What to work on: Retype the entries. Match them exactly.

•••

(* ===== verification/Ring.v ===== *)
(** * Ring: circular buffers indexed by wrapping 32-bit counters

    The pipes and the console input keep bytes in an array of [N] slots; the
    slot of counter value [i] is [i % N].  [N] divides 2^32, so that a counter
    that wraps around goes on with the next slot. *)

From stdpp Require Import prelude.
From S2P Require Import Prelude.
Open Scope Z_scope.

(** The [n] bytes from counter value [r] on. *)
Definition ring_list (N : Z) (buf : list Z) (r n : Z) : list Z :=
  (λ j, nth (Z.to_nat ((r + j) mod N)) buf 0) <$> seqZ 0 n.

Section ring.
Context (N : Z) (HN : 0 < N) (Hdiv : (N | 2 ^ 32)).

Lemma u32_mod_ring a b : u32 a = u32 b → a mod N = b mod N.
Proof. unfold u32. intros H. rewrite <-(Z.mod_mod_divide a (2 ^ 32)), <-(Z.mod_mod_divide b (2 ^ 32)) by done. by rewrite H. Qed.

Lemma ring_slot_lt i : (Z.to_nat (i mod N) < Z.to_nat N)%nat.
Proof. pose proof (Z.mod_pos_bound i N HN). lia. Qed.

Lemma ring_slot_ne r i j : 0 ≤ i < N → 0 ≤ j < N → i ≠ j → Z.to_nat ((r + i) mod N) ≠ Z.to_nat ((r + j) mod N).
Proof.
  intros Hi Hj Hne He. apply Hne.
  pose proof (Z.mod_pos_bound (r + i) N HN). pose proof (Z.mod_pos_bound (r + j) N HN).
  apply Z2Nat.inj in He; [|lia..]. rewrite !Z.mod_eq in He by lia.
  set (q := (r + i) / N) in *. set (q' := (r + j) / N) in *. destruct (Z.lt_trichotomy q q') as [?|[?|?]]; nia.
Qed.

Lemma ring_list_length buf r n : 0 ≤ n → Z.of_nat (length (ring_list N buf r n)) = n.
Proof. intros. unfold ring_list. rewrite length_fmap, length_seqZ. lia. Qed.

Lemma ring_list_take buf r n m : 0 ≤ m ≤ n → take (Z.to_nat m) (ring_list N buf r n) = ring_list N buf r m.
Proof.
  intros Hm. unfold ring_list. rewrite <-fmap_take. f_equal. replace n with (m + (n - m)) by lia.
  rewrite seqZ_app by lia. apply take_app_length'. rewrite length_seqZ. done.
Qed.

(** Storing at counter value [w], [n] slots after [r]. *)
Lemma ring_list_push buf r w n c : length buf = Z.to_nat N → 0 ≤ n < N → w mod N = (r + n) mod N →
  ring_list N (<[Z.to_nat (w mod N) := c]> buf) r (n + 1) = ring_list N buf r n ++ [c].
Proof.
  intros Hl Hn Hw. unfold ring_list. rewrite seqZ_app by lia. rewrite fmap_app. f_equal.
  - apply list_fmap_ext. intros i x [-> Hi]%lookup_seqZ. rewrite !nth_lookup.
    rewrite list_lookup_insert_ne; [done|]. rewrite Hw. apply ring_slot_ne; lia.
  - rewrite (seqZ_cons _ 1) by lia. change (seqZ _ (Z.pred 1)) with (@nil Z). cbn [fmap list_fmap]. f_equal.
    rewrite nth_lookup, Z.add_0_l, <-Hw. rewrite list_lookup_insert_eq; [done|]. rewrite Hl. apply ring_slot_lt.
Qed.

(** Taking the byte at counter value [r]. *)
Lemma ring_list_pop buf r n : 0 < n →
  ring_list N buf r n = nth (Z.to_nat (r mod N)) buf 0 :: ring_list N buf (u32 (r + 1)) (n - 1).
Proof.
  intros Hn. unfold ring_list. rewrite seqZ_cons by done. cbn [fmap list_fmap]. f_equal; [by rewrite Z.add_0_r|].
  change (Z.succ 0) with (1 + 0). rewrite <-(fmap_add_seqZ 1 0), <-list_fmap_compose.
  apply list_fmap_ext. intros i x _. unfold compose. do 2 f_equal. apply u32_mod_ring.
  unfold u32. rewrite Zplus_mod_idemp_l. f_equal. lia.
Qed.
End ring.

(** Distances between counters. *)
Lemma u32_dist_succ a b : u32 (a - b) < 2 ^ 32 - 1 → u32 (u32 (a + 1) - b) = u32 (a - b) + 1.
Proof.
  unfold u32. intros H. rewrite Zminus_mod_idemp_l. replace (a + 1 - b) with (a - b + 1) by lia.
  rewrite <-Zplus_mod_idemp_l. apply Z.mod_small. pose proof (Z.mod_pos_bound (a - b) (2 ^ 32) ltac:(lia)). lia.
Qed.

Lemma u32_dist_pred a b : 0 < u32 (a - b) → u32 (a - u32 (b + 1)) = u32 (a - b) - 1.
Proof.
  unfold u32. intros H. rewrite Zminus_mod_idemp_r. replace (a - (b + 1)) with (a - b - 1) by lia.
  rewrite <-Zminus_mod_idemp_l. apply Z.mod_small. pose proof (Z.mod_pos_bound (a - b) (2 ^ 32) ltac:(lia)). lia.
Qed.

Lemma u32_dist_back a b : 0 < u32 (a - b) → u32 (u32 (a - 1) - b) = u32 (a - b) - 1.
Proof.
  unfold u32. intros H. rewrite Zminus_mod_idemp_l. replace (a - 1 - b) with (a - b - 1) by lia.
  rewrite <-Zminus_mod_idemp_l. apply Z.mod_small. pose proof (Z.mod_pos_bound (a - b) (2 ^ 32) ltac:(lia)). lia.
Qed.

Lemma u32_eq_dist a b : 0 ≤ a < 2 ^ 32 → 0 ≤ b < 2 ^ 32 → (a =? b) = (u32 (b - a) =? 0).
Proof.
  intros Ha Hb. unfold u32. destruct (Z.eqb_spec a b) as [->|He]; [by rewrite Z.sub_diag|].
  destruct (Z.eqb_spec ((b - a) mod 2 ^ 32) 0) as [Hf|Hf]; [|done].
  apply Z.mod_divide in Hf as [q Hq]; [|lia]. destruct He. assert (q = 0) by lia. lia.
Qed.

Lemma u32_full_dist a b n : 0 ≤ a < 2 ^ 32 → 0 ≤ n < 2 ^ 32 → (a =? u32 (b + n)) = (u32 (a - b) =? n).
Proof.
  intros Ha Hn. unfold u32.
  destruct (Z.eqb_spec a ((b + n) mod 2 ^ 32)) as [He|He];
    destruct (Z.eqb_spec ((a - b) mod 2 ^ 32) n) as [Hf|Hf]; try done.
  - destruct Hf. rewrite He, Zminus_mod_idemp_l. replace (b + n - b) with n by lia. by apply Z.mod_small.
  - destruct He. rewrite <-Hf, Zplus_mod_idemp_r. replace (b + (a - b)) with a by lia. symmetry. by apply Z.mod_small.
Qed.

(** The slot of the counter [n] positions after [b]. *)
Lemma u32_slot N a b : 0 < N → (N | 2 ^ 32) → a mod N = (b + u32 (a - b)) mod N.
Proof. intros HN Hd. apply u32_mod_ring; [done..|]. unfold u32. rewrite Zplus_mod_idemp_r. f_equal. lia. Qed.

•••

Solution for this exercise:
(* ===== verification/Ring.v ===== *)
(** * Ring: circular buffers indexed by wrapping 32-bit counters

    The pipes and the console input keep bytes in an array of [N] slots; the
    slot of counter value [i] is [i % N].  [N] divides 2^32, so that a counter
    that wraps around goes on with the next slot. *)

From stdpp Require Import prelude.
From S2P Require Import Prelude.
Open Scope Z_scope.

(** The [n] bytes from counter value [r] on. *)
Definition ring_list (N : Z) (buf : list Z) (r n : Z) : list Z :=
  (λ j, nth (Z.to_nat ((r + j) mod N)) buf 0) <$> seqZ 0 n.

Section ring.
Context (N : Z) (HN : 0 < N) (Hdiv : (N | 2 ^ 32)).

Lemma u32_mod_ring a b : u32 a = u32 b → a mod N = b mod N.
Proof. unfold u32. intros H. rewrite <-(Z.mod_mod_divide a (2 ^ 32)), <-(Z.mod_mod_divide b (2 ^ 32)) by done. by rewrite H. Qed.

Lemma ring_slot_lt i : (Z.to_nat (i mod N) < Z.to_nat N)%nat.
Proof. pose proof (Z.mod_pos_bound i N HN). lia. Qed.

Lemma ring_slot_ne r i j : 0 ≤ i < N → 0 ≤ j < N → i ≠ j → Z.to_nat ((r + i) mod N) ≠ Z.to_nat ((r + j) mod N).
Proof.
  intros Hi Hj Hne He. apply Hne.
  pose proof (Z.mod_pos_bound (r + i) N HN). pose proof (Z.mod_pos_bound (r + j) N HN).
  apply Z2Nat.inj in He; [|lia..]. rewrite !Z.mod_eq in He by lia.
  set (q := (r + i) / N) in *. set (q' := (r + j) / N) in *. destruct (Z.lt_trichotomy q q') as [?|[?|?]]; nia.
Qed.

Lemma ring_list_length buf r n : 0 ≤ n → Z.of_nat (length (ring_list N buf r n)) = n.
Proof. intros. unfold ring_list. rewrite length_fmap, length_seqZ. lia. Qed.

Lemma ring_list_take buf r n m : 0 ≤ m ≤ n → take (Z.to_nat m) (ring_list N buf r n) = ring_list N buf r m.
Proof.
  intros Hm. unfold ring_list. rewrite <-fmap_take. f_equal. replace n with (m + (n - m)) by lia.
  rewrite seqZ_app by lia. apply take_app_length'. rewrite length_seqZ. done.
Qed.

(** Storing at counter value [w], [n] slots after [r]. *)
Lemma ring_list_push buf r w n c : length buf = Z.to_nat N → 0 ≤ n < N → w mod N = (r + n) mod N →
  ring_list N (<[Z.to_nat (w mod N) := c]> buf) r (n + 1) = ring_list N buf r n ++ [c].
Proof.
  intros Hl Hn Hw. unfold ring_list. rewrite seqZ_app by lia. rewrite fmap_app. f_equal.
  - apply list_fmap_ext. intros i x [-> Hi]%lookup_seqZ. rewrite !nth_lookup.
    rewrite list_lookup_insert_ne; [done|]. rewrite Hw. apply ring_slot_ne; lia.
  - rewrite (seqZ_cons _ 1) by lia. change (seqZ _ (Z.pred 1)) with (@nil Z). cbn [fmap list_fmap]. f_equal.
    rewrite nth_lookup, Z.add_0_l, <-Hw. rewrite list_lookup_insert_eq; [done|]. rewrite Hl. apply ring_slot_lt.
Qed.

(** Taking the byte at counter value [r]. *)
Lemma ring_list_pop buf r n : 0 < n →
  ring_list N buf r n = nth (Z.to_nat (r mod N)) buf 0 :: ring_list N buf (u32 (r + 1)) (n - 1).
Proof.
  intros Hn. unfold ring_list. rewrite seqZ_cons by done. cbn [fmap list_fmap]. f_equal; [by rewrite Z.add_0_r|].
  change (Z.succ 0) with (1 + 0). rewrite <-(fmap_add_seqZ 1 0), <-list_fmap_compose.
  apply list_fmap_ext. intros i x _. unfold compose. do 2 f_equal. apply u32_mod_ring.
  unfold u32. rewrite Zplus_mod_idemp_l. f_equal. lia.
Qed.
End ring.

(** Distances between counters. *)
Lemma u32_dist_succ a b : u32 (a - b) < 2 ^ 32 - 1 → u32 (u32 (a + 1) - b) = u32 (a - b) + 1.
Proof.
  unfold u32. intros H. rewrite Zminus_mod_idemp_l. replace (a + 1 - b) with (a - b + 1) by lia.
  rewrite <-Zplus_mod_idemp_l. apply Z.mod_small. pose proof (Z.mod_pos_bound (a - b) (2 ^ 32) ltac:(lia)). lia.
Qed.

Lemma u32_dist_pred a b : 0 < u32 (a - b) → u32 (a - u32 (b + 1)) = u32 (a - b) - 1.
Proof.
  unfold u32. intros H. rewrite Zminus_mod_idemp_r. replace (a - (b + 1)) with (a - b - 1) by lia.
  rewrite <-Zminus_mod_idemp_l. apply Z.mod_small. pose proof (Z.mod_pos_bound (a - b) (2 ^ 32) ltac:(lia)). lia.
Qed.

Lemma u32_dist_back a b : 0 < u32 (a - b) → u32 (u32 (a - 1) - b) = u32 (a - b) - 1.
Proof.
  unfold u32. intros H. rewrite Zminus_mod_idemp_l. replace (a - 1 - b) with (a - b - 1) by lia.
  rewrite <-Zminus_mod_idemp_l. apply Z.mod_small. pose proof (Z.mod_pos_bound (a - b) (2 ^ 32) ltac:(lia)). lia.
Qed.

Lemma u32_eq_dist a b : 0 ≤ a < 2 ^ 32 → 0 ≤ b < 2 ^ 32 → (a =? b) = (u32 (b - a) =? 0).
Proof.
  intros Ha Hb. unfold u32. destruct (Z.eqb_spec a b) as [->|He]; [by rewrite Z.sub_diag|].
  destruct (Z.eqb_spec ((b - a) mod 2 ^ 32) 0) as [Hf|Hf]; [|done].
  apply Z.mod_divide in Hf as [q Hq]; [|lia]. destruct He. assert (q = 0) by lia. lia.
Qed.

Lemma u32_full_dist a b n : 0 ≤ a < 2 ^ 32 → 0 ≤ n < 2 ^ 32 → (a =? u32 (b + n)) = (u32 (a - b) =? n).
Proof.
  intros Ha Hn. unfold u32.
  destruct (Z.eqb_spec a ((b + n) mod 2 ^ 32)) as [He|He];
    destruct (Z.eqb_spec ((a - b) mod 2 ^ 32) n) as [Hf|Hf]; try done.
  - destruct Hf. rewrite He, Zminus_mod_idemp_l. replace (b + n - b) with n by lia. by apply Z.mod_small.
  - destruct He. rewrite <-Hf, Zplus_mod_idemp_r. replace (b + (a - b)) with a by lia. symmetry. by apply Z.mod_small.
Qed.

(** The slot of the counter [n] positions after [b]. *)
Lemma u32_slot N a b : 0 < N → (N | 2 ^ 32) → a mod N = (b + u32 (a - b)) mod N.
Proof. intros HN Hd. apply u32_mod_ring; [done..|]. unfold u32. rewrite Zplus_mod_idemp_r. f_equal. lia. Qed.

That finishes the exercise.